= Exercise data =
(** The permission check of setresuid refuses only when neither of the two
    requested ids is a current one.  An unprivileged process can therefore ask
    for real id 0 while keeping its effective id: the call succeeds for every
    thread of the process, after which it is privileged and may take effective
    id 0 as well. *)
Theorem setresuid_escalates t c :
  processes t !! current_tid t = Some c → uid c ≠ 0 → euid c ≠ 0 →
  (∀ r e, r ≠ uid c → r ≠ euid c → e ≠ uid c → e ≠ euid c → setresuid_current (Some r) (Some e) t = (Err EPERM, t)) ∧
  ∃ t1 t2, setresuid_current (Some 0) None t = (Ok tt, t1) ∧ setresuid_current None (Some 0) t1 = (Ok tt, t2) ∧
    ∀ k p, processes t !! k = Some p → ∃ p', processes t2 !! k = Some p' ∧
      if tgid p =? tgid c then uid p' = 0 ∧ euid p' = 0 else p' = p.
Proof.
  intros Hc Hu He. split.
  - intros r e H1 H2 H3 H4. rewrite (setresuid_run t c) by done. simpl. unfold refused.
    rewrite !(proj2 (Z.eqb_neq _ _)) by done. done.
  - set (c1 := set_uid 0 c). rewrite (setresuid_run t c) by done. cbn [default from_option id].
    replace (refused (uid c) (euid c) 0 (euid c)) with false.
    2: { unfold refused. rewrite Z.eqb_refl. by rewrite !andb_false_r. }
    eexists. eexists. split; [reflexivity|]. rewrite (setresuid_run _ c1).
    2: { cbn. rewrite lookup_fmap, Hc. cbn. by rewrite Z.eqb_refl. }
    cbn [default from_option id c1 uid set_uid euid]. replace (refused 0 (euid c) 0 0) with false by done. split; [reflexivity|].
    intros k p Hk. cbn. rewrite !lookup_fmap, Hk. cbn. eexists. split; [reflexivity|].
    destruct (Z.eqb_spec (tgid p) (tgid c)) as [Heq|Hne]; cbn; [by rewrite Heq, Z.eqb_refl|].
    by destruct (Z.eqb_spec (tgid p) (tgid c)).
Qed.
End Credentials.

(** ** A small table *)
#[export] Instance sample_kernel : KernelEnv Obj.FileHandle Z (Kernel.kenv Empty_set) :=
  @Kernel.kernel_env Empty_set Mm.sample_hal (fun _ => true).

Abbreviation stable := (table Obj.FileHandle Z (Kernel.kenv Empty_set)).

Definition sample_env : Kernel.kenv Empty_set :=
  Kernel.mkEnv {[ 1 := (inner Mm.sample_space, 4) ]} 2 ∅ Vfs.empty_vfs.

(** Thread [k] of group [g] under [par], with user id 1000. *)
Definition sample_thread (k g : Z) (par : option Z) (st : ProcessState) (code : option Z)
    (files : gmap Z Obj.FileHandle) (alias : gmap Z Z) : Process Obj.FileHandle Z :=
  mkProcess k k g 1 1 par "p" "/" 1000 1000 1000 1000 [] 18 st code 1 files alias (new_user_frame 0 0) None None
    None 0 0 None ∅ None 0 None false None 0 None None None None false false false false 0 false None.

(** Init, an exited child with a living child of its own, and a waiter. *)
Definition sample_table : stable := mkTable 4 1
  {[ 1 := sample_thread 1 1 None Running None ∅ ∅;
     2 := sample_thread 2 2 (Some 1) Exited (Some 7) ∅ ∅;
     3 := sample_thread 3 3 (Some 2) Ready None ∅ ∅ ]} {[ 100 := [2; 3] ]} sample_env.

(** The invariant is decidable. *)
Definition wf_check (t : stable) : bool :=
  bool_decide (map_Forall (fun k p => tid p = k ∧ 1 ≤ k < next_pid t) (processes t)) &&
  bool_decide (1 ≤ next_pid t) && bool_decide (map_Forall (fun _ q => q ≠ []) (futex_waiters t)).
Lemma wf_check_wf t : wf_check t = true → wf t.
Proof.
  unfold wf_check. rewrite !andb_true_iff, !bool_decide_eq_true. intros [[Hp Hn] Hq].
  split; [| |done|]; intros k x Hk; [by apply (Hp k x Hk)..|by apply (Hq k x Hk)].
Qed.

= What the task asks =
Copy out each line of the data above, exactly, if it lies between the line holding "Definition sample_env : Kernel.kenv" and the line holding "3 := sample_thread", inclusive; copy no other line.

= Result for this task =
Definition sample_env : Kernel.kenv Empty_set :=
  Kernel.mkEnv {[ 1 := (inner Mm.sample_space, 4) ]} 2 ∅ Vfs.empty_vfs.

(** Thread [k] of group [g] under [par], with user id 1000. *)
Definition sample_thread (k g : Z) (par : option Z) (st : ProcessState) (code : option Z)
    (files : gmap Z Obj.FileHandle) (alias : gmap Z Z) : Process Obj.FileHandle Z :=
  mkProcess k k g 1 1 par "p" "/" 1000 1000 1000 1000 [] 18 st code 1 files alias (new_user_frame 0 0) None None
    None 0 0 None ∅ None 0 None false None 0 None None None None false false false false 0 false None.

(** Init, an exited child with a living child of its own, and a waiter. *)
Definition sample_table : stable := mkTable 4 1
  {[ 1 := sample_thread 1 1 None Running None ∅ ∅;
     2 := sample_thread 2 2 (Some 1) Exited (Some 7) ∅ ∅;
     3 := sample_thread 3 3 (Some 2) Ready None ∅ ∅ ]} {[ 100 := [2; 3] ]} sample_env.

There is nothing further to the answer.